Ideally, data should flow into a sort of hub, where it can be structured into what we in FP&A refer to as the “single source of truth”. Not only does data exist in a clean and usable form, these hubs of data also permit the establishment of relationship hierarchies which allow FP&A professionals to drill both up and down to high-level views and granular levels of detail. It is the existence and refining of these hierarchies and relationships that allow analytics to be meaningful, and thus more relevant.
Ensuring smooth analytical processes
Upon establishment of a hub for sanitized, accessible data, FP&A should be encouraged to develop uncomplicated, repeatable analytical processes. The goal of these processes is to leverage analytics for greater intelligence and thus facilitate better planning. Ensuring these processes run consistently also means that analytics can be applied and revisited, not just by the individual conducting analysis, but by others who may be collaborating on the initiative. There is little benefit in achieving software analytical and planning capabilities if there is a lack of repeatable processes within the FP&A function.

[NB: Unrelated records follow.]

(** X7: skipping is bounds checked in both directions.  On a healthy
    context, a skip by [k] moves the position by [k] when the target lies
    within the buffer, and skipping back by [-k] then restores the
    context; when the target lies before the start or after the end the
    skip fails with KNOT_ERANGE and moves nothing. *)
Theorem wire_skip_bounds (ctx : wire_ctx_t) (k : Z) :
  error ctx = KNOT_EOK -> wire_wf ctx ->
  (0 <= Z.of_nat (position ctx) + k <= Z.of_nat (size ctx) ->
     wire_ctx_skip ctx k = set_position ctx (Z.to_nat (Z.of_nat (position ctx) + k)) /\
     wire_ctx_skip (wire_ctx_skip ctx k) (- k) = ctx) /\
  (~ 0 <= Z.of_nat (position ctx) + k <= Z.of_nat (size ctx) ->
     wire_ctx_skip ctx k = set_error ctx KNOT_ERANGE).
Proof.
  intros He [Hlen Hpos].
  assert (Hskip : forall c j, error c = KNOT_EOK -> (position c <= size c)%nat ->
            wire_ctx_skip c j
            = if (0 <=? Z.of_nat (position c) + j)
                 && (Z.of_nat (position c) + j <=? Z.of_nat (size c))
              then set_position c (Z.to_nat (Z.of_nat (position c) + j))
              else set_error c KNOT_ERANGE).
  { intros c j Hc Hp. unfold wire_ctx_skip, wire_ctx_available, wire_ctx_offset.
    rewrite Hc. simpl.
    destruct (Z.leb_spec 0 j).
    - destruct (Z.ltb_spec (Z.of_nat (size c - position c)) j),
               (Z.leb_spec 0 (Z.of_nat (position c) + j)),
               (Z.leb_spec (Z.of_nat (position c) + j) (Z.of_nat (size c)));
        simpl; try reflexivity; lia.
    - destruct (Z.ltb_spec (Z.of_nat (position c)) (- j)),
               (Z.leb_spec 0 (Z.of_nat (position c) + j)),
               (Z.leb_spec (Z.of_nat (position c) + j) (Z.of_nat (size c)));
        simpl; try reflexivity; lia. }
  rewrite (Hskip ctx k He Hpos). split.
  - intros [Hlo Hhi].
    destruct (Z.leb_spec 0 (Z.of_nat (position ctx) + k)); [ | lia ].
    destruct (Z.leb_spec (Z.of_nat (position ctx) + k) (Z.of_nat (size ctx))); [ | lia ].
    simpl. split; [ reflexivity | ].
    rewrite Hskip; simpl; [ | exact He | lia ].
    rewrite Z2Nat.id by lia.
    replace (Z.of_nat (position ctx) + k + - k) with (Z.of_nat (position ctx)) by lia.
    destruct (Z.leb_spec 0 (Z.of_nat (position ctx))); [ | lia ].
    destruct (Z.leb_spec (Z.of_nat (position ctx)) (Z.of_nat (size ctx))); [ | lia ].
    simpl. unfold set_position. simpl. rewrite Nat2Z.id.
    destruct ctx; reflexivity.
  - intros Hout.
    destruct (Z.leb_spec 0 (Z.of_nat (position ctx) + k)),
             (Z.leb_spec (Z.of_nat (position ctx) + k) (Z.of_nat (size ctx)));
      simpl; try reflexivity; lia.
Qed.

(** In a four-byte buffer a skip by 5 is refused. *)
Lemma wire_skip_bounds_witness :
  wire_ctx_skip (wire_ctx_init (repeat "000"%byte 4) 4) 5
  = set_error (wire_ctx_init (repeat "000"%byte 4) 4) KNOT_ERANGE.
Proof.
  apply (proj2 (wire_skip_bounds (wire_ctx_init (repeat "000"%byte 4) 4) 5
                  eq_refl (conj eq_refl (Nat.le_0_l 4)))).
  simpl. lia.
Defined.

(** X8: copying is reading from the source and writing to the
    destination, except that a failed copy never moves the source.  With a
    healthy destination that can take [sz] bytes and a well-formed source
    that can supply them, [wire_ctx_copy] leaves both contexts as a read of
    [sz] bytes from the source followed by a write of these bytes to the
    destination does.  When the source cannot supply them (short of data,
    or carrying an error) the destination gets KNOT_EFEWDATA; when the
    destination cannot take them it gets its own write error; in both
    cases the source is left as it was. *)
Theorem wire_copy_read_write (dst src : wire_ctx_t) (sz : nat) :
  error dst = KNOT_EOK ->
  (wire_ctx_can_read src sz = KNOT_EOK -> wire_wf src ->
   sz = 0%nat \/ wire_ctx_can_write dst sz = KNOT_EOK ->
     wire_ctx_copy dst src sz
     = (wire_ctx_write dst (fst (wire_ctx_read src sz)), snd (wire_ctx_read src sz))) /\
  (sz <> 0%nat -> wire_ctx_can_read src sz <> KNOT_EOK ->
     wire_ctx_copy dst src sz = (set_error dst KNOT_EFEWDATA, src)) /\
  (sz <> 0%nat -> wire_ctx_can_read src sz = KNOT_EOK ->
   wire_ctx_can_write dst sz <> KNOT_EOK ->
     wire_ctx_copy dst src sz = (set_error dst (wire_ctx_can_write dst sz), src)).
Proof.
  intros Hd. split; [ | split ].
  - intros Hcan [Hlen Hpos] Hdst.
    assert (Hsrc : error src = KNOT_EOK).
    { unfold wire_ctx_can_read in Hcan.
      destruct (negb (knot_is_eok (error src))) eqn:E; [ | ].
      - rewrite Hcan in E. discriminate E.
      - apply negb_false_iff, knot_is_eok_true in E. exact E. }
    assert (Havail : (sz <= size src - position src)%nat).
    { unfold wire_ctx_can_read, wire_ctx_available, wire_ctx_offset in Hcan.
      rewrite Hsrc in Hcan. simpl in Hcan.
      destruct (Nat.ltb_spec (size src - position src) sz); [ discriminate | lia ]. }
    unfold wire_ctx_copy, wire_ctx_read. rewrite Hd, Hsrc, Hcan. simpl negb.
    rewrite orb_false_r. cbv iota. simpl fst. simpl snd.
    assert (Hdata : length (firstn sz (skipn (position src) (wire src))) = sz).
    { rewrite length_firstn, length_skipn. lia. }
    unfold wire_ctx_write. rewrite Hd, Hdata. simpl negb. cbv iota.
    destruct (Nat.eqb_spec sz 0) as [Hz | Hnz].
    + subst sz. f_equal. unfold set_position. rewrite Nat.add_0_r.
      destruct src; reflexivity.
    + destruct Hdst as [Hz | Hok]; [ contradiction | ].
      rewrite Hok. simpl negb. cbv iota.
      unfold put. rewrite Hdata, Hd. reflexivity.
  - intros Hnz Hcan. unfold wire_ctx_copy. rewrite Hd.
    destruct (Nat.eqb_spec sz 0); [ contradiction | ]. simpl.
    apply knot_is_eok_false in Hcan. rewrite Hcan. reflexivity.
  - intros Hnz Hcan Hw. unfold wire_ctx_copy. rewrite Hd, Hcan.
    destruct (Nat.eqb_spec sz 0); [ contradiction | ]. simpl.
    apply knot_is_eok_false in Hw. rewrite Hw. reflexivity.
Qed.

Achieving accurate predictions
When agile planning and predictive analytics are rolled out successfully, more accurate predictions may be achieved through rolling forecasts and cross-functional collaboration. Contribution will come from financial and non-financial groups alike as cross-organizational knowledge is encouraged rather than siloed. Reforecasting may take place in sprints with shorter lead-times because of the benefits of better predictive insights.
Challenges along the way
Perhaps the greatest challenge in the marriage of agile planning and predictive analytics is that, if rolled out successfully, as soon as insights are offered for planning, they may render themselves obsolete. Let me offer to explain.
Integrated agile planning and predictive analytics means we, paradoxically, never actually reach our objectives. Every transaction and every executed decision that takes place in an organization creates new data from which we launch our next set of predictive analytics and assumptions. That is, assumptions often do change as a new reality presents itself. This infers that the prior assumptions we relied upon to arrive at our decision may no longer remain sound. It also suggests we are in a state of continuous learning and development.
Just as we cannot turn back time on humanity to introduce today’s innovations to our predecessors, we cannot build time-relevant, high-quality assumptions on outdated data. When organizations aspire to embark upon greater capabilities in agile planning and predictive analytics, there is not a destination that is reached. It merely allows organizations to obtain greater capabilities that provide more effective new foundations from which to improve. The objective is to bypass arriving, as arriving may mean relying upon outdated assumptions. It is imperative that platforms and processes be managed with a mindset of incremental improvement, rather than with an destination in mind.
Summary: FP&A need to embrace new developments
We are entering into an era where solutions[CC5] [CS6] and processes are increasingly flexible, scalable, agile, and collaborative. They are moving downstream in terms of ease-of-use and economic affordability which permits smaller organizations to stretch their FP&A capabilities far earlier in their maturity.
FP&A teams need to be assertive about adopting decision-making processes that are growing in their integrity and do not just offer rapid data outputs. As organizations increase in size and complexity, predictive analytics and agile planning will be more important than ever. This requires involvement of platforms and processes that can scale when necessary, rather than reinvent themselves at every stage of the FP&A journey.